Records from a dataset
##############################

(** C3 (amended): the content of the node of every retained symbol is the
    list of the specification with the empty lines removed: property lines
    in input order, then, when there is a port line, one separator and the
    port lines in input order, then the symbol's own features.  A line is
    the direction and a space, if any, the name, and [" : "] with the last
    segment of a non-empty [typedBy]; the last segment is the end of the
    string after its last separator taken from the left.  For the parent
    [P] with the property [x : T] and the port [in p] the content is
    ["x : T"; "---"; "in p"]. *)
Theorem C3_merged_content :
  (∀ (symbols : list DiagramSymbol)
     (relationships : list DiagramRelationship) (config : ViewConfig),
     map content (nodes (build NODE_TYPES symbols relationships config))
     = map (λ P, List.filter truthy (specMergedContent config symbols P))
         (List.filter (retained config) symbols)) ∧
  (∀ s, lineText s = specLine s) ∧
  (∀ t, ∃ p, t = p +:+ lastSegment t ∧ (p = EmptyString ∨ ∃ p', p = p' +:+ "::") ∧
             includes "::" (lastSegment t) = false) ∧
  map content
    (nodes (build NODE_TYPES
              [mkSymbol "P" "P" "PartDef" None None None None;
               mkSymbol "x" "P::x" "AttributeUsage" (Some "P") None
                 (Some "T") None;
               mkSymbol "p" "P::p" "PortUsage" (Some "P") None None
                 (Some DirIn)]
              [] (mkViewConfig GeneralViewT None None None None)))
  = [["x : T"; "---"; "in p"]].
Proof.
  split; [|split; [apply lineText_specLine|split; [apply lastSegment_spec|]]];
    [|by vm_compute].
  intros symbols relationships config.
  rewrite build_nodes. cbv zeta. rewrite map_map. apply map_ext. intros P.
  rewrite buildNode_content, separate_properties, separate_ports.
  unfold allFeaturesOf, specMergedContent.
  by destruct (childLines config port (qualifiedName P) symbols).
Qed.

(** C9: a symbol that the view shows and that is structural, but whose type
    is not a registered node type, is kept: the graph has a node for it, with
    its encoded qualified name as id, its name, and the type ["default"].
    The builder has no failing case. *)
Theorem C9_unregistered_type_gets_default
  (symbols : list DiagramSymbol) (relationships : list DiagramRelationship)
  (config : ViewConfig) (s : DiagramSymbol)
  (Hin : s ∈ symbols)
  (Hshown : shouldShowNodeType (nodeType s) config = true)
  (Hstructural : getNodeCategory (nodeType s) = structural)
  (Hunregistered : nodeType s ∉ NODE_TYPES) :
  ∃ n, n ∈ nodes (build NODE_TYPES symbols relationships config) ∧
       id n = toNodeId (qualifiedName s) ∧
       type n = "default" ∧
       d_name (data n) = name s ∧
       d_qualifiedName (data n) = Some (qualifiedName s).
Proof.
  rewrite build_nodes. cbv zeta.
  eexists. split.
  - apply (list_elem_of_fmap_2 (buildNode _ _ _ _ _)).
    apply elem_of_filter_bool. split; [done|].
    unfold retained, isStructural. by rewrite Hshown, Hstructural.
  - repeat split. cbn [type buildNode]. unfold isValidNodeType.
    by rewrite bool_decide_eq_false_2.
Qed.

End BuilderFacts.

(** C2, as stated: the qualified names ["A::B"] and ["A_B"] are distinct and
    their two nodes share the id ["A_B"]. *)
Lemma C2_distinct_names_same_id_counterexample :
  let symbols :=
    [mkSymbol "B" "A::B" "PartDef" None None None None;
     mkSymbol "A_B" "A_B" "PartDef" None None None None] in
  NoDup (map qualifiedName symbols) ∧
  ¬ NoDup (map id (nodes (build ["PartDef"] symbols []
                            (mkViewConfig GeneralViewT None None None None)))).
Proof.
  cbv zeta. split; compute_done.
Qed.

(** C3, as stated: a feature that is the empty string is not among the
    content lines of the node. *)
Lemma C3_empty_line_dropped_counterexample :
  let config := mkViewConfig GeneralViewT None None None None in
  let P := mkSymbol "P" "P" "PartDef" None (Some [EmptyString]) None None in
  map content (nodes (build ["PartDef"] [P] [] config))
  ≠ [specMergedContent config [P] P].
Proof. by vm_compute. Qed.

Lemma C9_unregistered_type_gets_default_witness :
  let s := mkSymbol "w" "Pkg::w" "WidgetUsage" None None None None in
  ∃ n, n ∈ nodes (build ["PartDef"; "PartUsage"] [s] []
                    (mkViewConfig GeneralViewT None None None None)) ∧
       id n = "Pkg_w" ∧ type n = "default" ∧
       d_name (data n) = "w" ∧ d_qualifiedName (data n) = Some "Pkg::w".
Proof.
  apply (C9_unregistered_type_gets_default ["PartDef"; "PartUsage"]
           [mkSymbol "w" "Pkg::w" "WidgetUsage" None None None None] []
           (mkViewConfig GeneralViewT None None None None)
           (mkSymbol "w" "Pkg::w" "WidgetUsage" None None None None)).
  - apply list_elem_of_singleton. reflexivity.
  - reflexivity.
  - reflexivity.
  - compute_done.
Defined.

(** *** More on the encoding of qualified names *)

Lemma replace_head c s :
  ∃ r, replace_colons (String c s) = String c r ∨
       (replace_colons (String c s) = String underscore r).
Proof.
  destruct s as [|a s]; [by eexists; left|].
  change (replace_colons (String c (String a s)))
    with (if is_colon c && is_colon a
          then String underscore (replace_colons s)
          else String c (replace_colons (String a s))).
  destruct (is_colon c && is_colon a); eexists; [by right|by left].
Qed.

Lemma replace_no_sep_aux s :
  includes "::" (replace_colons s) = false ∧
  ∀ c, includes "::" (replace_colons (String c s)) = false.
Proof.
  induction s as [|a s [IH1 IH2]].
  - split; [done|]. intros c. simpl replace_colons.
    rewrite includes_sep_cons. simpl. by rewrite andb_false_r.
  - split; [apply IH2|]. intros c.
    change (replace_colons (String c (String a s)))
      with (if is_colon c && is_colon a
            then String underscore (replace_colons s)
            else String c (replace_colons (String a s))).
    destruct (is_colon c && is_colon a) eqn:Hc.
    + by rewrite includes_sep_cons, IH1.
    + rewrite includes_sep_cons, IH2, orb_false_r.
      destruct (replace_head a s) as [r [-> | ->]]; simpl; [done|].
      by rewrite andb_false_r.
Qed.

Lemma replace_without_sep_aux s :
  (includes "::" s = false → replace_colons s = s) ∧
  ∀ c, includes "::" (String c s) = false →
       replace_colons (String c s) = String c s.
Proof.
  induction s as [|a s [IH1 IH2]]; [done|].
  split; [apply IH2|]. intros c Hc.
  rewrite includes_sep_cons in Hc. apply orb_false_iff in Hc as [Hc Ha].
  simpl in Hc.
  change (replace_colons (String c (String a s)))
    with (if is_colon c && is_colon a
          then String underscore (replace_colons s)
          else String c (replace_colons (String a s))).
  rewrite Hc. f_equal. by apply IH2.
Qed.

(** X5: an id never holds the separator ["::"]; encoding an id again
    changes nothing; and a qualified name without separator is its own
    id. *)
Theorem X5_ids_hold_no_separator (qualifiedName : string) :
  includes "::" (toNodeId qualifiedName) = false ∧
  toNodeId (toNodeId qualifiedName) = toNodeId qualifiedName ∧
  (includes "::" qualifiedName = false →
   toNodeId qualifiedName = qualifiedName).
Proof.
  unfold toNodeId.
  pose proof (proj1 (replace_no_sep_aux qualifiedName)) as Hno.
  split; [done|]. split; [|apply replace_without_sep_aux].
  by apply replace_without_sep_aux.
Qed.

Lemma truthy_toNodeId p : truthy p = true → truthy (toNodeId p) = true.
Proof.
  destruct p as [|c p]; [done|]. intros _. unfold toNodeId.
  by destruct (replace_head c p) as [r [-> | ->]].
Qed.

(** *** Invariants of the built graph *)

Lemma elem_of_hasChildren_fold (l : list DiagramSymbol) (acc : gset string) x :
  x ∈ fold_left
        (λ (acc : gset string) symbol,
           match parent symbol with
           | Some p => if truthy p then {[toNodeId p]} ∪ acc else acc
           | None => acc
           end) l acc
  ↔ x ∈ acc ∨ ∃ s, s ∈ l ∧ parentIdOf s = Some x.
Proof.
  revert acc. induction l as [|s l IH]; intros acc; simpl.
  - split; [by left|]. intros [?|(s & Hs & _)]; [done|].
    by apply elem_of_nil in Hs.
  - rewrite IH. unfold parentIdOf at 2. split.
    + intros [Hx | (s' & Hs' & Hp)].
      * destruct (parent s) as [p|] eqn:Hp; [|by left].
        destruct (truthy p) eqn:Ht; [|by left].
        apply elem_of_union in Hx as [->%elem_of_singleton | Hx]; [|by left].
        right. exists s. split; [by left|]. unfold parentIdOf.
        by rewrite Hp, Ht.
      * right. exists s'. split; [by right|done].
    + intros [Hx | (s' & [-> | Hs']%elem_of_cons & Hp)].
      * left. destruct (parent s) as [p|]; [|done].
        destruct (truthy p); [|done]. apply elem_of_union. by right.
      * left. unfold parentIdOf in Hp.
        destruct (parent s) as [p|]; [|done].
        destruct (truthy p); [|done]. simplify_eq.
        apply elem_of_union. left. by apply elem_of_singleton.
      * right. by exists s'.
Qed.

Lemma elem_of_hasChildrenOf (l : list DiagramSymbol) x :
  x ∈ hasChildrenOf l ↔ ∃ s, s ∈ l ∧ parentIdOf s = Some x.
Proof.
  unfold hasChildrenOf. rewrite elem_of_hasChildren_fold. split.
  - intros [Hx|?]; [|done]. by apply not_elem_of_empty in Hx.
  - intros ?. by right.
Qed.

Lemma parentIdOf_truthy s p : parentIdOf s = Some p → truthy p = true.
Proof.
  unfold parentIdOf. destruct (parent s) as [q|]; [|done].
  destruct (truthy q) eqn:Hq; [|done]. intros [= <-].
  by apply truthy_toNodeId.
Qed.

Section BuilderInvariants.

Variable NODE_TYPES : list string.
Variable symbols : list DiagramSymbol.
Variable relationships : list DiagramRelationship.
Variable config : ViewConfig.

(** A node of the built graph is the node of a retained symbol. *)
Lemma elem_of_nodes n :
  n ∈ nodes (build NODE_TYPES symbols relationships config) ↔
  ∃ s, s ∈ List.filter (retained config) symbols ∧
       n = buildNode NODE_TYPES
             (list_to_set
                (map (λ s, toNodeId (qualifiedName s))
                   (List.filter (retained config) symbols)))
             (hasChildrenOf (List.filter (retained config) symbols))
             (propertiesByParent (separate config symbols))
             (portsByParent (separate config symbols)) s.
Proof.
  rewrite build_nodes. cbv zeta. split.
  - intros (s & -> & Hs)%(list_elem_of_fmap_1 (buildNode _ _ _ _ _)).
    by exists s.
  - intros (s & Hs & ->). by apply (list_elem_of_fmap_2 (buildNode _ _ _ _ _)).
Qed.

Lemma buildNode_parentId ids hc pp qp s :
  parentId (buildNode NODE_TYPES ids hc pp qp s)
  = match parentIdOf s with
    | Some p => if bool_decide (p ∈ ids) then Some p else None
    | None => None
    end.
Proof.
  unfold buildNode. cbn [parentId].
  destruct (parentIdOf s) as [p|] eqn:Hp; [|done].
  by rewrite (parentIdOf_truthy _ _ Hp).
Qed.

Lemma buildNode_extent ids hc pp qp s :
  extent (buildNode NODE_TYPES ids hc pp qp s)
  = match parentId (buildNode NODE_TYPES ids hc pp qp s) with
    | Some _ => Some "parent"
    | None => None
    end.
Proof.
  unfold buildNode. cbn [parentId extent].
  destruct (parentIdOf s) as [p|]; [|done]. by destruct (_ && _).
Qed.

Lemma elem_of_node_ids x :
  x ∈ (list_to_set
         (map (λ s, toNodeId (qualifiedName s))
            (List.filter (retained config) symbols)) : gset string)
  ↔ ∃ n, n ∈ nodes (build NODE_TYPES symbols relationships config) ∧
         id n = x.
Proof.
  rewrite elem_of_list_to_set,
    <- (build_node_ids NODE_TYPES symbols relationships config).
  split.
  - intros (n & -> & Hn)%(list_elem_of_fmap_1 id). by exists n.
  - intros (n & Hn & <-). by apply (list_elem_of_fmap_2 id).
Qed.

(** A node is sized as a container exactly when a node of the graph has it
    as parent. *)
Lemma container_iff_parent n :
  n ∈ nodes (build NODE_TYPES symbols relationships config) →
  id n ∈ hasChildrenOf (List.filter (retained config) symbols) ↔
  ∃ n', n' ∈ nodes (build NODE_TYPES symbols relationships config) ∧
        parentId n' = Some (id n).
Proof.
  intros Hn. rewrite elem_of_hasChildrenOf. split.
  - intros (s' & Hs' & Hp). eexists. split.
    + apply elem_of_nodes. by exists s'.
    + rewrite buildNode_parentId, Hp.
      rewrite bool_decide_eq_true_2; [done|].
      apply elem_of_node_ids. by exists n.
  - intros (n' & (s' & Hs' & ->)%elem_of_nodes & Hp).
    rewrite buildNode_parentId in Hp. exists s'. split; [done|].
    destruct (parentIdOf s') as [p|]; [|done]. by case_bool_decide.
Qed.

##############################

--- Work task ---
Your task is to repeat the records exactly. Begin at their first line and stop after the line containing "config symbols P))".

--- Task response ---
(** C3 (amended): the content of the node of every retained symbol is the
    list of the specification with the empty lines removed: property lines
    in input order, then, when there is a port line, one separator and the
    port lines in input order, then the symbol's own features.  A line is
    the direction and a space, if any, the name, and [" : "] with the last
    segment of a non-empty [typedBy]; the last segment is the end of the
    string after its last separator taken from the left.  For the parent
    [P] with the property [x : T] and the port [in p] the content is
    ["x : T"; "---"; "in p"]. *)
Theorem C3_merged_content :
  (∀ (symbols : list DiagramSymbol)
     (relationships : list DiagramRelationship) (config : ViewConfig),
     map content (nodes (build NODE_TYPES symbols relationships config))
     = map (λ P, List.filter truthy (specMergedContent config symbols P))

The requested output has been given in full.